Maxiom’s Shane Don and Sach Fernando recently obtained an award of $190,000 on a Pain and Suffering basis for a young man who sustained a partial amputation at the tip of his index finger. The facts of this case are outlined below.

The Plaintiff was a 33-year-old man who was employed as a Mechanical Trades Assistant. In around 2015, he commenced an apprenticeship with his employer, which involved taking classes at a TAFE.

In August 2018, whilst in a class, the Plaintiff was operating a lathe. A chunk key fell from the top of the machine over the vicinity of the turning chunk, causing the Plaintiff to instinctively attempt to catch the chunk key so that it would not strike the lathe. Consequently, the Plaintiff’s right index finger struck the turning chunk, resulting in a partial amputation.

The Plaintiff underwent a right index finger terminalisation and full thickness skin graft (FTSG) procedure. This procedure left him with a permanent surgical scar on his right wrist. He underwent a further Full Thickness Skin Graft and debridement surgery on his finger.

Despite the two surgeries and intensive hand therapy, the Plaintiff continues to experience chronic and neuropathic pain in his right index finger.

The Application
The Plaintiff made an application for a Serious Injury Certificate and was granted same for Pain and Suffering only.

He had had however returned to gainful employment, and as such would not succeed in a claim for economic loss.

Pain and Suffering Consequences:
The Plaintiff was right hand dominant. His consequences are summarised as follows:

  1. The right index finger is shorter and mangled. The Plaintiff’s evidence was that he felt repulsed looking at it.
  2. Every time the Plaintiff uses his right hand, he experiences pain and numbness.
  3. When the temperature is below 17 degrees, he experiences intense pain which feels like an ache or throb and shoots around his whole right hand.
  4. Difficulty doing simple tasks such as buttoning up a shirt, clearing his nose and wiping his backside after having gone to the toilet.
  5. The Plaintiff had to re-learn how to write because he can no longer grip a pen with his index finger.
  6. He has effectively been ruled out of most physical work and working outdoors.
  7. One of his greatest passions was Australian Rules Football (AFL) and he was a semi- professional umpire. As AFL is a winter sport that exacerbates the finger pain, his umpiring aspirations have been totally annihilated.
  8. Anxiety over the use of lathe.

At the time his Serious Injury Application was made, the Plaintiff was having minimal treatment, limited to some hand therapy, and taking pain medication.
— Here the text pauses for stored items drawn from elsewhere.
(* ===== verification/FileModel.v ===== *)
(** * Files ([lionfs/src/file/writer.rs], [truncate.rs], [resize.rs])

    [FileManager] over a transaction context and an inode: block mapping with
    inline and spilled extents, reads, writes (one range or batched runs) with
    copy-on-write of pinned blocks, truncation, hole punching, preallocation.

    The bitmap allocator and the block overlay are the modelled ones. The trees
    the code calls through a root block (extent tree, checksum tree, reference
    coverage, dedup index), the block cipher and the cluster path of compressed
    inodes are an interface, [FileEnv]. Readahead, off by default, is left
    out. The inode is part of the state: it keeps what an operation changed
    before it failed. *)
From S2P Require Import Prelude OrdMap Transaction Allocator Extents.
From Stdlib Require Import NArith ZArith Lia Strings.Byte.
From stdpp Require Import base numbers gmap option list.
#[local] Open Scope N_scope.

#[local] Abbreviation block := (list byte).
#[local] Abbreviation BS := 4096.

Inductive file_error :=
  | FAlloc (e : AllocError)
  | FIo
  | FNotFound          (* remap_block: logical block is not mapped *)
  | FChecksum          (* checksum mismatch on read *)
  | FUnsupported
  | FNoSlots           (* no free inline extent slot *)
  | FPanic             (* an index out of range *)
  | FEnv.              (* an error of a tree or of the cipher *)

(** The fields of the inode the file layer uses; [extents] are the first
    [extent_count] slots of the array of 7. *)
Record Inode := mkInode {
  ino : N; isize : N; compression_algo : N; encryption_algo : N;
  extents : list Extent; spill_extent_root : N
}.

Definition MAX_INLINE_EXTENTS : nat := 7.

(** [ExtentTreeValue] *)
Record ETV := mkETV { etv_phys : N; etv_len : N }.

Record FState (X : Type) := mkFS { fctx : TxContext; finode : Inode; fenv : X }.
Arguments mkFS {X} _ _ _.
Arguments fctx {X} _.
Arguments finode {X} _.
Arguments fenv {X} _.

Abbreviation FM X := (EM file_error (FState X)).
Lemma new_root s :
  ok s →
  ends oom (root ← falloc bitmap bpg (Meta 1); et_init root ;; set_inode (with_root root)) s (λ _ s',
    step nothing s s' ∧ ∃ r, r ≠ 0 ∧ finode s' = with_root r (finode s) ∧ et_rep s' r []).
Proof.
  intros Hok. apply ends_bind. eapply ends_mono; [apply (falloc_ok _ _ _ _ _ s (Meta 1) Hok); done|].
  cbn [req_blocks]. intros r s1 (Hst & Hk & Hi & Hr & Hm & Hu). destruct (Hu r ltac:(lia)) as [Hu0 Hu1].
  assert (∀ b, data_b s b → b ≠ r) as Hne by (intros b (_ & Hb & _) ->; congruence).
  assert (data_b s1 r) as Hd.
  { split_and!; [lia|done|]. intros Hmr. apply Hm in Hmr. apply (eo_meta _ _ _ _ _ Hok) in Hmr as [_ ?]. congruence. }
  assert (pinned s1 r = false) as Hp.
  { rewrite (fs_pinned _ _ _ _ _ _ _ Hst). destruct (pinned s r) eqn:E; [|done]. apply (eo_pinned _ _ _ _ _ Hok) in E as [_ ?]. congruence. }
  destruct (et_init_spec s1 r (fs_ok _ _ _ _ _ _ _ Hst) Hd Hp) as (s2 & E & Hok2 & Hi2 & Hu2 & Hm2 & Hr2 & Hp2 & Ht2).
  unfold ends. rewrite (em_bind_ok _ _ _ _ _ E). cbn [set_inode].
  destruct (set_inode_ok bitmap bpg meta pinned et_rep s2 (with_root r) Hok2) as (Hst3 & Hk3 & _). split.
  - eapply fstep_trans_same; [|exact Hst3].
    split; [done| | | |].
    + intros b Hb. rewrite Hu2. by apply (fs_used _ _ _ _ _ _ _ Hst).
    + intros b [Hb| ->]%Hm2; [|by right]. by apply (fs_meta _ _ _ _ _ _ _ Hst).
    + intros b Hb Hn. rewrite Hr2; [by apply (fs_data _ _ _ _ _ _ _ Hst)| |by apply Hne]. eapply fstep_data_block; [exact Hst|done].
    + intros b. by rewrite Hp2, (fs_pinned _ _ _ _ _ _ _ Hst).
  - exists r. split_and!; [by apply (data_nonzero s1 r); [apply Hst|]|cbn; by rewrite Hi2, Hi|by apply Hk3].
Qed.

Lemma spill_put s m z k v e :
  file_ok s m → fresh_ext s m e → spill_extent_root (finode s) ≠ 0 → Forall ext_ok (map ext_of (om_insert k v m)) →
  same_cover (map ext_of (om_insert k v m)) (e :: map ext_of m) →
  ends oom (et_insert z (spill_extent_root (finode s)) k v) s (λ _ s', finode s' = finode s ∧ added s m [e] s').
Proof.
  intros Hf He Hr Hok Hs. pose proof (fo_tree _ _ Hf) as Ht. unfold tree_rep in Ht. rewrite (proj2 (N.eqb_neq _ 0) Hr) in Ht.
  eapply ends_mono; [apply (et_insert_spec s z _ m k v (fo_env _ _ Hf) Ht)|]. intros _ s' ([Hst Hi] & Ht').
  pose proof (xo_ok _ (fo_exts _ _ Hf)) as Hall. apply Forall_app in Hall as [Hin _].
  split; [done|]. apply (added_intro s m e s' (om_insert k v m)); [done|done|done| | | |by rewrite Hi; apply Hf|by rewrite Hi].
  - unfold tree_rep. by rewrite Hi, (proj2 (N.eqb_neq _ 0) Hr).
  - unfold all_exts. rewrite Hi. by apply Forall_app.
  - unfold all_exts. rewrite Hi, Hs. apply perm_same. by rewrite Permutation_middle.
Qed.

(** A new key. *)
Lemma spill_new s m z e :
  file_ok s m → fresh_ext s m e → spill_extent_root (finode s) ≠ 0 →
  ends oom (et_insert z (spill_extent_root (finode s)) (logical_start e) (mkETV (physical_start e) (ext_len e))) s (λ _ s', finode s' = finode s ∧ added s m [e] s').
Proof.
  intros Hf He Hr. pose proof (tree_rep_ok _ _ (fo_tree _ _ Hf)) as Hm. pose proof (xo_ok _ (fo_exts _ _ Hf)) as Hall.
  apply Forall_app in Hall as [_ Hok]. pose proof (fe_ok _ _ _ He) as Hn.
  assert (map ext_of (om_insert (logical_start e) (mkETV (physical_start e) (ext_len e)) m) ≡ₚ e :: map ext_of m) as Hp.
  { rewrite spill_insert_same; [by destruct e|done|]. intros v' Hin. pose proof (key_mapped m _ v' Hok Hin) as Hc.
    assert (covl (all_exts (finode s) m) (logical_start e) = 0%nat) as Hz.
    { apply (fe_log _ _ _ He). apply in_log_iff. destruct Hn. lia. }
    unfold all_exts in Hz. rewrite covl_app in Hz. lia. }
  apply spill_put; [done|done|done| |by apply perm_same]. rewrite Hp. by constructor.
Qed.

(** A longer floor extent. *)
Lemma spill_grow s m e k v :
  file_ok s m → fresh_ext s m e → spill_extent_root (finode s) ≠ 0 → (k, v) ∈ m → is_adjacent_to (ext_of (k, v)) e = true →
  ends oom (et_insert true (spill_extent_root (finode s)) k (mkETV (etv_phys v) (wadd64 (etv_len v) (ext_len e)))) s
    (λ _ s', finode s' = finode s ∧ added s m [e] s').
Proof.
  intros Hf He Hr Hin Ha. pose proof (tree_rep_ok _ _ (fo_tree _ _ Hf)) as Hm. pose proof (xo_ok _ (fo_exts _ _ Hf)) as Hall.
  apply Forall_app in Hall as [_ Hok]. pose proof (spill_remove_same m k v Hm Hin) as Hp. pose proof Hok as Hok'.
  rewrite Hp in Hok'. apply Forall_cons in Hok' as [Hkv Hrest]. destruct (join_same _ e Hkv (fe_ok _ _ _ He) Ha) as [Hj1 Hj2].
  assert (map ext_of (om_insert k (mkETV (etv_phys v) (wadd64 (etv_len v) (ext_len e))) m) ≡ₚ
    mkExt k (etv_phys v) (wadd64 (etv_len v) (ext_len e)) :: map ext_of (om_remove k m)) as Hp' by (by rewrite om_insert_perm).
  apply spill_put; [done|done|done| |].
  - rewrite Hp'. by constructor.
  - rewrite (perm_same _ _ Hp').
    change (same_cover ([mkExt k (etv_phys v) (wadd64 (etv_len v) (ext_len e))] ++ map ext_of (om_remove k m)) (e :: map ext_of m)).
    rewrite Hj2. apply perm_same. rewrite Hp. cbn. constructor.
Qed.

Lemma spill_into s m e :
  file_ok s m → fresh_ext s m e → spill_extent_root (finode s) ≠ 0 →
  ends oom (let root := spill_extent_root (finode s) in
    r ← et_floor root (logical_start e);
    match r with
    | Some (k, v) =>
        if (wadd64 k (etv_len v) =? logical_start e) && (wadd64 (etv_phys v) (etv_len v) =? physical_start e)
        then et_insert true root k (mkETV (etv_phys v) (wadd64 (etv_len v) (ext_len e)))
        else et_insert true root (logical_start e) (mkETV (physical_start e) (ext_len e))
    | None => et_insert true root (logical_start e) (mkETV (physical_start e) (ext_len e))
    end) s (λ _ s', finode s' = finode s ∧ added s m [e] s').
Proof.
  intros Hf He Hr. pose proof (fo_tree _ _ Hf) as Ht. unfold tree_rep in Ht. rewrite (proj2 (N.eqb_neq _ 0) Hr) in Ht. cbv zeta.
  unfold ends. rewrite (em_bind_ok _ _ _ _ _ (et_floor_spec s _ m (logical_start e) (fo_env _ _ Hf) Ht)).
  destruct (om_floor (logical_start e) m) as [[k v]|] eqn:Ef; [|by apply spill_new].
  destruct (om_floor_spec _ m k v (et_rep_ok _ _ _ Ht) Ef) as (Hin & _). destruct (_ && _) eqn:Ea; [|by apply spill_new].
  by apply spill_grow.
Qed.

Lemma added_from s m s1 m1 es s' :
  step nothing s s1 → same_attrs (finode s) (finode s1) → all_exts (finode s1) m1 = all_exts (finode s) m →
  added s1 m1 es s' → added s m es s'.
Proof.
  intros Hst Ha Hall (m' & Hf & Hs & Hst' & Ha'). exists m'. rewrite Hall in Hs.
  split_and!; [done|done|by eapply fstep_trans_same|by eapply same_attrs_trans].
Qed.

Lemma fresh_ext_step s s1 m m1 e :
  step nothing s s1 → all_exts (finode s1) m1 = all_exts (finode s) m → fresh_ext s m e → fresh_ext s1 m1 e.
Proof.
  intros Hst Hall [H1 H2 H3]. split; [done|by rewrite Hall|]. rewrite Hall. intros y Hy. destruct (H3 y Hy) as [? ?].
  split; [done|]. by eapply fstep_data_block.
Qed.

Lemma spill_extent_ok s m e :
  file_ok s m → fresh_ext s m e →
  ends oom (spill_extent bitmap bpg (logical_start e) (physical_start e) (ext_len e)) s (λ _ s', added s m [e] s').
Proof.
  intros Hf He. unfold spill_extent, ends. rewrite get_inode_bind. destruct (N.eqb_spec (spill_extent_root (finode s)) 0) as [Er|Er].
  - apply ends_bind. eapply ends_mono; [apply new_root, Hf|]. intros _ s1 (Hst & r & Hr & Hi & Ht). unfold ends. rewrite get_inode_bind.
    pose proof (fo_tree _ _ Hf) as Hm. unfold tree_rep in Hm. rewrite Er in Hm. cbn in Hm. subst m.
    assert (all_exts (finode s1) [] = all_exts (finode s) []) as Hall by (by rewrite Hi).
    assert (same_attrs (finode s) (finode s1)) as Ha by (by rewrite Hi).
    assert (file_ok s1 []) as Hf1.
    { split; [apply Hst| |rewrite Hall; apply Hf| |rewrite Hi; apply Hf].
      - unfold tree_rep. rewrite Hi. cbn [with_root spill_extent_root]. by rewrite (proj2 (N.eqb_neq _ 0) Hr).
      - intros x y. rewrite Hall. intros Hxy. eapply fstep_data_block; [exact Hst|by apply (fo_data _ _ Hf x)]. }
    eapply ends_mono; [apply (spill_into s1 [] e Hf1); [by eapply fresh_ext_step|by rewrite Hi]|].
    intros u s' [_ Had]. by eapply added_from.
  - rewrite (em_bind_ok (mret ()) _ s () s eq_refl), get_inode_bind.
    eapply ends_mono; [by apply (spill_into s m)|]. by intros u s' [_ ?].
Qed.

Lemma set_extents_added s m e l :
  file_ok s m → fresh_ext s m e → Forall ext_ok l → same_cover l (e :: extents (finode s)) → (length l <= MAX_INLINE_EXTENTS)%nat →
  ends oom (set_inode (with_extents l)) s (λ _ s', added s m [e] s').
Proof.
  intros Hf He Hok Hs Hl. unfold ends, set_inode.
  destruct (set_inode_ok bitmap bpg meta pinned et_rep s (with_extents l) (fo_env _ _ Hf)) as (Hst & Hk & _).
  pose proof (xo_ok _ (fo_exts _ _ Hf)) as Hall. apply Forall_app in Hall as [_ Hm].
  apply (added_intro s m e _ m); [done|done|done| | | |done|done]; cbn [finode].
  - pose proof (fo_tree _ _ Hf) as Ht. unfold tree_rep in *. cbn [finode with_extents spill_extent_root].
    destruct (_ =? 0); [done|by apply Hk].
  - unfold all_exts. cbn [with_extents extents]. by apply Forall_app.
  - unfold all_exts. cbn [with_extents extents]. by rewrite Hs.
Qed.
(* ===== verification/FileData.v ===== *)
(** * The contents of a file

    A file is an array of bytes; reads return it. The case proved is the one
    without compression and cipher, and with no snapshot barrier live. *)
From S2P Require Import Prelude OrdMap Transaction Allocator Extents FileModel FileSpec FileRef FileMap.
From Stdlib Require Import NArith ZArith Lia Strings.Byte.
From stdpp Require Import base numbers gmap option list.
#[local] Open Scope N_scope.

#[local] Abbreviation block := (list byte).
#[local] Abbreviation BS := 4096.

(** ** Slices *)
Lemma nth_replicate {A} n (x : A) j : nth j (replicate n x) x = x.
Proof. rewrite nth_lookup. destruct (replicate n x !! j) eqn:E; [|done]. by apply lookup_replicate in E as [-> _]. Qed.

Lemma length_splice off new old : (off + length new <= length old)%nat → length (splice off new old) = length old.
Proof. intros Hl. unfold splice. rewrite !length_app, length_take, length_drop. lia. Qed.

Lemma nth_splice off new old j :
  (off + length new <= length old)%nat →
  nth j (splice off new old) x00 =
    if ((off <=? j)%nat && (j <? off + length new)%nat)%bool then nth (j - off) new x00 else nth j old x00.
Proof.
  intros Hl. unfold splice. assert (length (take off old) = off) as Ht by (rewrite length_take; lia).
  destruct (Nat.leb_spec off j); cbn [andb].
  - rewrite app_nth2, Ht by lia. destruct (Nat.ltb_spec j (off + length new)).
    + by rewrite app_nth1 by lia.
    + rewrite app_nth2 by lia. rewrite nth_skipn. f_equal. lia.
  - rewrite app_nth1 by lia. rewrite nth_firstn. by rewrite (proj2 (Nat.ltb_lt j off)).
Qed.

Section file_data.
Context {X CS H : Type} `{!FileEnv X CS H} (bitmap bpg : N).
Context (meta : FState X → N → Prop) (pinned : FState X → N → bool) (et_rep : FState X → N → list (N * ETV) → Prop).
Context `{HS : !FileEnvSpec X CS H bitmap bpg meta pinned et_rep}.
#[local] Abbreviation ok := (env_ok bitmap bpg meta pinned).
#[local] Abbreviation data_b := (data_block bitmap bpg meta).
#[local] Abbreviation step := (fstep bitmap bpg meta pinned).
#[local] Abbreviation nothing := (λ _ : N, False).
#[local] Abbreviation fok := (file_ok bitmap bpg meta pinned et_rep).
#[local] Abbreviation rd s b := (read_block (fctx s) b).

(** ** Contents *)
Definition fblock (s : FState X) (m : list (N * ETV)) (x : N) : block :=
  if phys s m x =? 0 then replicate BLOCK_SIZE x00 else default [] (rd s (phys s m x)).

Definition fbyte (s : FState X) (m : list (N * ETV)) (i : N) : byte :=
  nth (N.to_nat (i mod BS)) (fblock s m (i / BS)) x00.

Lemma phys_data s m x : fok s m → phys s m x ≠ 0 → data_b s (phys s m x).
Proof. intros Hf Hp. apply (fo_data _ _ _ _ _ _ _ Hf x). by apply (phys_maps bitmap bpg meta pinned et_rep). Qed.

Lemma fblock_length s m x : fok s m → length (fblock s m x) = BLOCK_SIZE.
Proof.
  intros Hf. unfold fblock. destruct (N.eqb_spec (phys s m x) 0) as [|Hp]; [apply length_replicate|].
  destruct (phys_data s m x Hf Hp) as (Hlt & _).
  by destruct (eo_readable _ _ _ _ _ (fo_env _ _ _ _ _ _ _ Hf) _ Hlt) as (buf & -> & Hl).
Qed.

Lemma phys_inj s m x x' : fok s m → phys s m x ≠ 0 → phys s m x = phys s m x' → x = x'.
Proof.
  intros Hf Hp He. apply (maps_inj (all_exts (finode s) m) x x' (phys s m x)).
  - apply (fo_exts _ _ _ _ _ _ _ Hf).
  - by apply (phys_maps bitmap bpg meta pinned et_rep).
  - apply (phys_maps bitmap bpg meta pinned et_rep); [done|]. by rewrite He in *.
Qed.

(** ** Reading *)
(** The checksum records of the blocks agree with the contents. *)
Definition verified (s : FState X) (m : list (N * ETV)) (cs_root : N) : Prop :=
  cs_root = 0 ∨ ∀ x, phys s m x ≠ 0 → ∃ r, ct_lookup cs_root (ino (finode s)) x s = (inr r, s) ∧
    ∀ v, r = Some v → cs_verify v (fblock s m x) = true.

Lemma bslice_hole bo n : (bo + n <= BLOCK_SIZE)%nat → bslice bo n (replicate BLOCK_SIZE x00) = replicate n x00.
Proof. intros Hl. unfold bslice. rewrite drop_replicate, take_replicate. f_equal. lia. Qed.

Lemma read_chunk_unfold cs_root bb s m x bo n :
  fok s m → (bo + n <= BLOCK_SIZE)%nat →
  read_chunk cs_root bb false x bo n s =
    if phys s m x =? 0 then (inr (bslice bo n (fblock s m x)), s)
    else match verify_read cs_root bb x (phys s m x) (fblock s m x) s with
         | (inr _, s') => (inr (bslice bo n (fblock s m x)), s')
         | (inl e, s') => (inl e, s')
         end.
Proof.
  intros Hf Hl. unfold read_chunk. rewrite (em_bind_ok _ _ _ _ _ (get_physical_block_ok bitmap bpg meta pinned et_rep s m x Hf)).
  unfold fblock. destruct (N.eqb_spec (phys s m x) 0) as [|Hp]; [by rewrite bslice_hole|].
  destruct (phys_data s m x Hf Hp) as (Hlt & _). destruct (fread_ok bitmap bpg meta pinned s _ (fo_env _ _ _ _ _ _ _ Hf) Hlt) as (buf & E & Hr & _).
  rewrite (em_bind_ok _ _ _ _ _ E), Hr. cbn [default from_option]. unfold mbind, EM_bind.
  by destruct (verify_read _ _ _ _ _ s) as [[e|[]] s'].
Qed.

(** A check that succeeds reads only. *)
Lemma verify_read_state cs_root bb x pb buf s s' :
  ok s → verify_read cs_root bb x pb buf s = (inr (), s') → s' = s.
Proof.
  intros Hok. unfold verify_read. destruct (cs_root =? 0); [by intros [= <-]|]. rewrite get_inode_bind.
  destruct (ct_lookup_spec s cs_root (ino (finode s)) x Hok) as [r E]. unfold fattempt, mbind, EM_bind. rewrite E.
  destruct r as [v|]; cbn; [|by intros [= <-]]. destruct (cs_verify v buf); [by intros [= <-]|].
  destruct (bb =? 0); cbn; [done|]. by destruct (bb_mark bb pb _ s) as [[[]|[]] s''].
Qed.

Lemma read_chunk_ok cs_root bb s m x bo n :
  fok s m → (bo + n <= BLOCK_SIZE)%nat →
  ends (λ _, True) (read_chunk cs_root bb false x bo n) s (λ d s', s' = s ∧ d = bslice bo n (fblock s m x)).
Proof.
  intros Hf Hl. unfold ends. rewrite (read_chunk_unfold _ _ s m) by done. destruct (_ =? 0); [done|].
  destruct (verify_read _ _ _ _ _ s) as [[e|[]] s'] eqn:E; [done|]. split; [|done].
  eapply verify_read_state; [apply Hf|exact E].
Qed.

Lemma read_chunk_verified cs_root bb s m x bo n :
  fok s m → verified s m cs_root → (bo + n <= BLOCK_SIZE)%nat →
  read_chunk cs_root bb false x bo n s = (inr (bslice bo n (fblock s m x)), s).
Proof.
  intros Hf Hv Hl. rewrite (read_chunk_unfold _ _ s m) by done. destruct (N.eqb_spec (phys s m x) 0) as [|Hp]; [done|].
  unfold verify_read. destruct (N.eqb_spec cs_root 0) as [|Hc]; [done|]. destruct Hv as [?|Hv]; [done|].
  destruct (Hv x Hp) as (r & E & Hr). rewrite get_inode_bind. unfold fattempt, mbind, EM_bind. rewrite E.
  destruct r as [v|]; cbn; [|done]. by rewrite (Hr v eq_refl).
Qed.

Lemma fbyte_slice s m off c j :
  fok s m → off mod BS + c <= BS → j < c →
  nth (N.to_nat j) (bslice (N.to_nat (off mod BS)) (N.to_nat c) (fblock s m (off / BS))) x00 = fbyte s m (off + j).
Proof.
  intros Hf Hc Hj. unfold bslice, fbyte. rewrite nth_firstn, (proj2 (Nat.ltb_lt _ _)) by lia. rewrite nth_skipn.
  pose proof (N.div_mod off BS ltac:(done)) as Hd.
  assert (off / BS = (off + j) / BS) as E1 by (apply (N.div_unique _ BS _ (off mod BS + j)); lia).
  assert (off mod BS + j = (off + j) mod BS) as E2 by (apply (N.mod_unique _ BS (off / BS)); lia).
  rewrite <- E1. f_equal. lia.
Qed.

Definition file_bytes (s : FState X) (m : list (N * ETV)) (off n : N) : block :=
  map (λ j, fbyte s m (off + N.of_nat j)) (seq 0 (N.to_nat n)).

Lemma file_bytes_app s m off a b : file_bytes s m off (a + b) = file_bytes s m off a ++ file_bytes s m (off + a) b.
Proof.
  unfold file_bytes. rewrite N2Nat.inj_add, seq_app, map_app. f_equal. cbn [Nat.add].
  rewrite <- (Nat.add_0_r (N.to_nat a)) at 1. rewrite <- fmap_add_seq. change (fmap (M:=list)) with (@map nat nat).
  rewrite map_map. apply map_ext. intros j. f_equal. lia.
Qed.

Lemma file_bytes_nth s m off n j : j < n → nth (N.to_nat j) (file_bytes s m off n) x00 = fbyte s m (off + j).
Proof.
  intros Hj. unfold file_bytes. rewrite (nth_indep _ x00 (fbyte s m (off + N.of_nat 0))) by (rewrite length_map, length_seq; lia).
  rewrite (map_nth (λ j, fbyte s m (off + N.of_nat j))), seq_nth by lia. cbn [Nat.add]. by rewrite N2Nat.id.
Qed.

Lemma chunk_bytes s m off c :
  fok s m → off mod BS + c <= BS →
  bslice (N.to_nat (off mod BS)) (N.to_nat c) (fblock s m (off / BS)) = file_bytes s m off c.
Proof.
  intros Hf Hc. apply (nth_ext _ _ x00 x00).
  - unfold bslice, file_bytes. rewrite length_take, length_drop, length_map, length_seq, fblock_length by done. unfold BLOCK_SIZE. lia.
  - intros j Hj. unfold bslice in Hj. rewrite length_take in Hj.
    rewrite <- (Nat2N.id j). rewrite fbyte_slice, file_bytes_nth by (done || lia). done.
Qed.

Section read_loop.
Context (cs_root bb : N) (s : FState X) (m : list (N * ETV)) (Hf : fok s m).

Lemma read_loop_ok fuel off n :
  n <= N.of_nat fuel →
  ends (λ _, True) (read_loop cs_root bb false fuel off n) s (λ d s', s' = s ∧ d = file_bytes s m off n).
Proof.
  revert off n. induction fuel as [|fuel IH]; intros off n Hn; cbn [read_loop].
  { replace n with 0 by lia. done. }
  destruct (N.eqb_spec n 0) as [->|Hnz]; [done|]. cbv zeta.
  pose proof (N.mod_lt off BS ltac:(done)) as Hmod. set (c := N.min (BS - off mod BS) n).
  apply ends_bind. eapply ends_mono; [apply (read_chunk_ok _ _ s m); [done|unfold BLOCK_SIZE; lia]|]. intros d s' [-> ->].
  apply ends_bind. eapply ends_mono; [apply IH; lia|]. intros d s' [-> ->]. split; [done|].
  rewrite chunk_bytes by (done || lia). rewrite <- file_bytes_app. f_equal. lia.
Qed.

Lemma read_loop_verified fuel off n :
  verified s m cs_root → n <= N.of_nat fuel →
  read_loop cs_root bb false fuel off n s = (inr (file_bytes s m off n), s).
Proof.
  intros Hv. revert off n. induction fuel as [|fuel IH]; intros off n Hn; cbn [read_loop].
  { replace n with 0 by lia. done. }
  destruct (N.eqb_spec n 0) as [->|Hnz]; [done|]. cbv zeta.
  pose proof (N.mod_lt off BS ltac:(done)) as Hmod. set (c := N.min (BS - off mod BS) n).
  rewrite (em_bind_ok _ _ s _ s (read_chunk_verified cs_root bb s m (off / BS) (N.to_nat (off mod BS)) (N.to_nat c) Hf Hv ltac:(unfold BLOCK_SIZE; lia))).
  rewrite (em_bind_ok _ _ s _ s (IH (off + c) (n - c) ltac:(lia))).
  rewrite chunk_bytes by (done || lia). unfold mret, EM_ret. rewrite <- file_bytes_app. do 3 f_equal. lia.
Qed.
End read_loop.

Lemma read_file_bytes cs_root bb s m offset size :
  fok s m → compression_algo (finode s) = 0 →
  let want := (inr (file_bytes s m offset (N.min size (isize (finode s) - offset))), s) in
  (verified s m cs_root → read_file cs_root bb false offset size s = want) ∧
  ∀ d s', read_file cs_root bb false offset size s = (inr d, s') → (inr d, s') = want.
Proof.
  intros Hf Hc want. unfold read_file. rewrite get_inode_bind, Hc. cbn [N.eqb negb].
  destruct (N.leb_spec (isize (finode s)) offset) as [Hle|Hlt].
  { assert (want = (inr [], s)) as -> by (unfold want; by replace (isize (finode s) - offset) with 0 by lia; rewrite N.min_0_r).
    split; [done|by intros d s' [= <- <-]]. }
  cbv zeta. split; [intros Hv; apply read_loop_verified; [done|done|lia]|].
  intros d s' E. pose proof (read_loop_ok cs_root bb s m Hf (N.to_nat (N.min size (isize (finode s) - offset))) offset _ ltac:(rewrite N2Nat.id; reflexivity)) as Hr.
  unfold ends in Hr. rewrite E in Hr. by destruct Hr as [-> ->].
Qed.

End file_data.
The case against the TAFE was primarily that they failed to ensure the lathe had an operating safety guard over the location of the chunk. In addition, we submitted that the TAFE failed to provide:

  1. Provide the Plaintiff with any adequate training, supervision and assistance.
  2. Conduct any or any adequate assessment of the dangers and risks posed to persons learning
    at the premises.
  3. Ensure the lathe had an operating safety guard over the location of the chunk.
  4. Direct the Plaintiff to remove any tools, equipment or hazards from above the lathe before
    operating the lathe.
  5. Provide a safe place of learning.
    DAMAGES: The Plaintiff was awarded $190,000 on a pain and suffering basis only.